O sintoma criativo da leitura, por sua vez, pode ser entendido pela própria interação estabelecida entre texto e leitor, cujos vazios são mediados pelo encontro de desejos: do autor e do leitor, ampliando o horizonte da leitura para um novo universo, que não é a realidade do autor nem, tampouco, a do leitor. Mas uma outra realidade que se pode construir na palavra escrita e que se faz presente no momento em que o leitor, vislumbrando nos rasgos do texto lapsos de sentido indizível, consegue produzir sentido, criando uma nova conectabilidade para além do que o texto concreto é capaz de exprimir.

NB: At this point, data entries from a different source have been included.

(* ===== verification/Processes.v ===== *)
(** The endless loops around the handlers: Run of the three workers and of the
    scheduler, the processes of a deployment, and what they do together. *)
From S2P Require Import Prelude Errors GoTime Json Domain Messages World Postgres PostgresInv.
From S2P Require Import PostgresSpec Scylla Queue Limiter CampaignService CallService CallLists.
From S2P Require Import Requests Handlers Scheduler CallWorker StatusWorker RetryWorker Effects.
From S2P Require Import Raises Interleaving Config Container System.

(** ** The loops *)

(** What reader.FetchMessage returns; until then it blocks. A context that is
    cancelled is reported as an error. *)
Inductive Fetch :=
| Fetched (m : KafkaMessage)
| FetchError.

Section Loops.
Context `{Env} `{PgOrder} `{UuidText} `{Provider}.

(** One turn of a consumer's loop; [false] when the handler itself still waits. *)
Definition consumer_turn (handler : KafkaMessage -> M bool) (f : Fetch) : M bool :=
  match f with
  | Fetched m => handler m
  | FetchError =>
      stop ← ctx_done;
      if (stop : bool) then (err ← ctx_err; throw err) else mret true
  end.
(* ===== verification/Outcome.v ===== *)
(** A running campaign is worked off: the ticks of the scheduler and the turns of
    the workers together, from the targets that are pending to the counters of the
    calls that have ended. *)
From S2P Require Import Prelude Errors GoTime Json Domain Messages World Postgres PostgresInv.
From S2P Require Import Scylla Queue Limiter CampaignService CallService CallLists Requests.
From S2P Require Import Handlers Scheduler CallWorker StatusWorker RetryWorker Effects ApiEcho WorkerProofs.
From S2P Require Import Interleaving Config Container System SchedulerProofs Pipeline Dialout Processes Settle.

Section Outcome.
Context `{Env} `{PgOrder} `{UuidText} `{Gocql} `{Fiber} `{Provider} (cfg : Config).
Context (Hr : reliable) (Hgoing : forall n, env_ctx_done n = false).
Context (Htopics : topics_distinct cfg.(cfg_Kafka)) (Hprovider : provider_outside).

Definition dialer : SchedulerSettings := (co cfg).(co_scheduler).
Definition caller : CallService := (co cfg).(co_calls).

(** ** What the ticks leave behind *)

Lemma dialer_quiet : caller.(cs_dispatchTopic) ∉ dialer.(sc_RetryTopics).
Proof using Htopics. apply (topics_differ cfg Htopics). Qed.

Lemma run_messages_ok n : forall w, messages_ok cfg w -> messages_ok cfg (Run n dialer caller w).1.
Proof using All.
  induction n as [|n IH]; intros w Hw; cbn [Run]; [done|].
  pose proof (started_messages_ok cfg Htopics Hprovider _ w (start_tick cfg w) Hw) as Hw1.
  rewrite run_bind, run_ignore. destruct (tick _ _ w) as [w1 res]. cbn [fst] in Hw1.
  rewrite (bind_step ctx_done _ w1 (bump w1) _ eq_refl), Hgoing. by apply IH, messages_ok_bump.
Qed.

#[local] Existing Instances redis_run redis_delta redis_calls redis_publish.
#[local] Instance redis_targets : CanUpdateTargets (keeps w_redis).
Proof. apply (watch_update_targets w_redis); [done|unseen]. Qed.

Lemma run_keeps_slots n : forall w, slots_free w -> slots_free (Run n dialer caller w).1.
Proof using Hgoing.
  induction n as [|n IH]; intros w Hw; cbn [Run]; [done|].
  pose proof (stable_run (keeps w_redis) _ (eff_tick (keeps w_redis) dialer caller) w) as Hk.
  rewrite run_bind, run_ignore. destruct (tick _ _ w) as [w1 res]. cbn [fst] in Hk.
  rewrite (bind_step ctx_done _ w1 (bump w1) _ eq_refl), Hgoing. apply IH.
  unfold slots_free, keeps in *. by destruct w1; cbn in *; rewrite Hk.
Qed.

(** The records of the ticks are first attempts that their worker can read. *)
Lemma said_dispatches ds recs w w' :
  typed_inputs cfg -> messages_ok cfg w' -> w'.(w_log) = w.(w_log) ++ recs ->
  Forall2 (announced caller) ds recs ->
  Forall2 (fun d tm => tm.1 = cfg.(cfg_Kafka).(kc_CallTopic) /\ marshal_dispatch d = Some tm.2.(km_Value)) ds recs /\
  Forall (fun d => dispatch_wf d /\ d.(dm_Attempt) = 1) ds.
Proof using Htopics.
  intros Hty [[Hok _] _] Hl Hds. split; [eapply Forall2_impl; [exact Hds|by intros d tm []]|].
  apply Forall_forall. intros d Hd. apply list_elem_of_lookup in Hd as [i Hd].
  destruct (Forall2_lookup_l _ _ _ _ _ Hds Hd) as ([topic m] & Hm & [Ht Hv] & Ha). cbn in Ht, Hv. split; [|done].
  apply list_elem_of_lookup_2 in Hm. destruct (Hok topic m) as [Hcall _]; [rewrite Hl; apply elem_of_app; by right|].
  destruct (Hcall Ht) as (d' & Hv' & _ & _ & Hwf). specialize (Hwf Hty).
  by eapply unmarshal_dispatch_wf, unmarshal_marshal_dispatch.
Qed.

(** ** From pending to ended *)

(** Counters far from the ends of their type. *)
Definition modest (k : Z) (st : CampaignStats) : Prop :=
  Forall (fun v => 0 <= v <= max_int64 - 2 * k)
    [st.(st_TotalCalls); st.(st_CompletedCalls); st.(st_FailedCalls); st.(st_InProgressCalls);
     st.(st_PendingCalls); st.(st_RetriesAttempted)].

Lemma modest_spare k st :
  0 <= k -> modest k st -> spare k (add_delta st (mkDelta k 0 0 0 k 0)).
Proof.
  unfold modest, spare, add_delta, in_int64. rewrite !Forall_cons. cbn. intros Hk (?&?&?&?&?&?&_).
  unfold min_int64, max_int64 in *. rewrite !Z.add_0_r. split_and!; try lia. repeat constructor; lia.
Qed.

Context (Hyears : distant_years) (Hdef : definite) (Hretry : cfg.(cfg_Kafka).(kc_RetryTopics) <> []).
Context (Htyped : typed_inputs cfg) (fuel : nat).

(** Claim C6: a running campaign is worked off, when nothing stands in its way: in a
    state the platform can reach, the campaign is [dialling] (in progress, open at
    every moment, one of no more campaigns in progress than a tick takes up, its
    calls go through, and no retry topic holds a record), no slot is taken, requests
    are answered and the provider's verdicts are final. After as many ticks as its
    pending targets fill batches, with no worker running yet, none is pending and
    exactly one first attempt was published for each. When the scheduler then stops
    and these records are handled, with those that handling them brings, in whatever
    order, at most five are handled for a call, and in the end the campaign has as
    many calls more as it had pending targets, as many more have completed or
    failed, and no more are pending or in progress than before. *)
Theorem running_campaign_is_worked_off (c : uuid) (r : campaignRecord) (st : CampaignStats) (n : nat) (w : World) :
  reachable cfg w -> slots_free w -> dialling dialer c r w -> c <> uuid_Nil ->
  let k := Z.of_nat (size (pending c w)) in
  k <= Z.of_nat n * batch_size dialer -> w.(w_stats) !! c = Some st -> modest k st ->
  exists w1 inbox called ds, Run n dialer caller w = (w1, Ok StillRunning) /\ pending c w1 = ∅ /\
    w1.(w_log) = w.(w_log) ++ inbox /\ Forall2 (announced caller) ds inbox /\
    (forall id, id ∈ called <-> id ∈ pending c w) /\ calls_to c w called (mine c ds) /\
    forall turns w2 rest, nsteps (delivery cfg (S fuel)) turns (w1, inbox) (w2, rest) ->
      (turns <= 5 * length inbox)%nat /\
      (exists more w3, nsteps (delivery cfg (S fuel)) more (w2, rest) (w3, [])) /\
      (rest = [] -> exists st', w2.(w_stats) !! c = Some st' /\
         st'.(st_TotalCalls) = st.(st_TotalCalls) + k /\ st'.(st_PendingCalls) = st.(st_PendingCalls) /\
         st'.(st_InProgressCalls) = st.(st_InProgressCalls) /\
         st'.(st_CompletedCalls) + st'.(st_FailedCalls) = st.(st_CompletedCalls) + st.(st_FailedCalls) + k /\
         st.(st_CompletedCalls) <= st'.(st_CompletedCalls) /\ st.(st_FailedCalls) <= st'.(st_FailedCalls) /\
         st.(st_RetriesAttempted) <= st'.(st_RetriesAttempted) <= st.(st_RetriesAttempted) + k).
Proof using All.
  intros Hreach Hfree Hd Hc k Hn Hst Hmod.
  assert (sane_clock) as Hclock by (intros i; rewrite <- (Z.add_0_r (env_now i)); by apply Hyears).
  destruct (Run_progress dialer caller c r dialer_quiet n w Hr Hclock Hgoing Hd Hn)
    as (w1 & called & ds & Hrun & (inbox & Hl & Hds) & Hp & Hin & Hto & Hq).
  pose proof Hto as [Hnd Hcalls].
  pose proof (run_messages_ok n w (reachable_log_ok cfg Htopics Hprovider w Hreach)) as Hok.
  pose proof (run_keeps_slots n w Hfree) as Hfree1. rewrite Hrun in Hok, Hfree1. cbn in Hok, Hfree1.
  destruct (said_dispatches ds inbox w w1 Htyped Hok Hl Hds) as [Hinbox Hwf].
  rewrite (length_called c w called) in Hq by done. fold k in Hq.
  exists w1, inbox, called, ds. split_and!; [done..|]. intros turns w2 rest Hsteps.
  destruct (dispatched_settle cfg fuel Hr Hgoing Hyears Hdef Htopics Hretry ds w1 inbox Hinbox Hwf Hfree1
    turns w2 rest Hsteps) as (Hturns & Hend & Hcount).
  rewrite (Forall2_length _ _ _ Hinbox) in Hturns. split_and!; [done|done|]. intros ->.
  assert (awaited c ds = k) as Hk.
  { unfold awaited, k. f_equal. change (length (mine c ds) = size (pending c w)).
    by rewrite <- (length_called c w called), (Forall2_length _ _ _ Hcalls). }
  unfold queued_calls in Hq. rewrite Hst in Hq. cbn in Hq.
  destruct (Hcount eq_refl c _ Hc Hq) as (st' & Hst' & He); cbn in *; rewrite Hk in *; [by apply modest_spare; [lia|]|].
  exists st'. split; [done|]. unfold ended, add_delta in He. cbn in He. destruct_and! He. split_and!; (done || lia).
Qed.
End Outcome.

(** ** A campaign with three targets, worked off *)

#[local] Existing Instances still_env bit_uuid stable_sort_order unary_pages json_bodies dialout_provider.

(** The clock stands still, and every simulated call succeeds. *)
Lemma still_calls d w : exists w', stores w' = stores w /\
  PlaceCall d w = (w', Ok (mkResult CallStatusCompleted (5 * Second) false EmptyString, None)).
Proof.
  unfold PlaceCall, dialout_provider, mock_PlaceCall, Float64, Intn, ctx_done. run_monad. cbn. eexists.
  split; [|reflexivity]. by rewrite !stores_bump.
Qed.

Lemma still_return d rc :
  may_return (PlaceCall d) rc -> rc = (mkResult CallStatusCompleted (5 * Second) false EmptyString, None).
Proof.
  destruct rc as [res err]. unfold PlaceCall, dialout_provider, mock_PlaceCall. cbn.
  intros (w1 & w2 & w3 & Hrun). by simplify_eq/=.
Qed.

Lemma still_definite : definite.
Proof.
  intros d. split.
  - intros w. destruct (still_calls d w) as (w' & Hs & Hrun). by do 2 eexists.
  - intros rc ->%still_return. cbn. split_and!; [vm_compute; split; discriminate|by left|done].
Qed.

Lemma still_typed : typed_inputs default_config.
Proof.
  split; [vm_compute; split; discriminate|]. intros d rc ->%still_return. vm_compute; split; discriminate.
Qed.

Lemma still_years : distant_years.
Proof.
  intros n delay Hd. unfold year_ok, in_int64, min_int64, max_int64 in *. cbn [env_now still_env].
  rewrite andb_true_iff, Z.leb_le, Z.ltb_lt. unfold Second, Millisecond. lia.
Qed.

Lemma dialout_dialer : dialling (dialer default_config) dialout_id dialout_row dialout_start.
Proof.
  apply (dialling_settings dialout_settings); [reflexivity|vm_compute; discriminate|apply dialout_dialling].
Qed.

Lemma dialout_slots : slots_free dialout_start.
Proof. intros key e Hl. assert (dialout_start.(w_redis) = ∅) as Hnone by (vm_compute; reflexivity). by rewrite Hnone in Hl. Qed.

Lemma three_pending : Z.of_nat (size (pending dialout_id dialout_start)) = 3.
Proof. vm_compute. reflexivity. Qed.

Lemma worked_off_witness :
  exists w1 inbox w2 st', Run 1 (dialer default_config) (caller default_config) dialout_start = (w1, Ok StillRunning) /\
    (exists turns, nsteps (delivery default_config 1) turns (w1, inbox) (w2, [])) /\
    w2.(w_stats) !! dialout_id = Some st' /\ st'.(st_CompletedCalls) + st'.(st_FailedCalls) = 3.
Proof.
  assert (reliable /\ forall n, env_ctx_done n = false) as [Hreliable Hgoing] by (by split).
  destruct (running_campaign_is_worked_off default_config Hreliable Hgoing
    default_topics_distinct mock_outside still_years still_definite ltac:(discriminate) still_typed 0
    dialout_id dialout_row (mkStats 0 0 0 0 0 0) 1 dialout_start dialout_reachable dialout_slots dialout_dialer)
    as (w1 & inbox & called & ds & Hrun & _ & _ & _ & _ & _ & Hall).
  - discriminate.
  - rewrite three_pending. discriminate.
  - vm_compute. reflexivity.
  - rewrite three_pending. repeat constructor; discriminate.
  - destruct (Hall 0%nat w1 inbox (nsteps_O _ _)) as (_ & (turns & w2 & Hsteps) & _).
    destruct (Hall turns w2 [] Hsteps) as (_ & _ & Hend).
    destruct (Hend eq_refl) as (st' & Hst' & _ & _ & _ & Hsum & _).
    rewrite three_pending in Hsum. exists w1, inbox, w2, st'. split; [exact Hrun|]. split; [by exists turns|]. by split.
Defined.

Em última palavra, os vazios do texto, como os vazios da vida, são as faltas preenchidas pelo desejo. Mais que isso, são a possibilidade dos desejos aflorarem a fim de continuar produzindo sentido àquilo que, diante do olhar desatento e do gozo fácil, permanece calado, quieto, em silêncio.

Comentário baseado no texto: ISER, Wolfgang. “ A interação do texto com o leitor”. In: LIMA, Luiz C. (org.) A literatura e o leitor: textos de estética da recepção. Rio de Janeiro: Paz e Terra, 1979.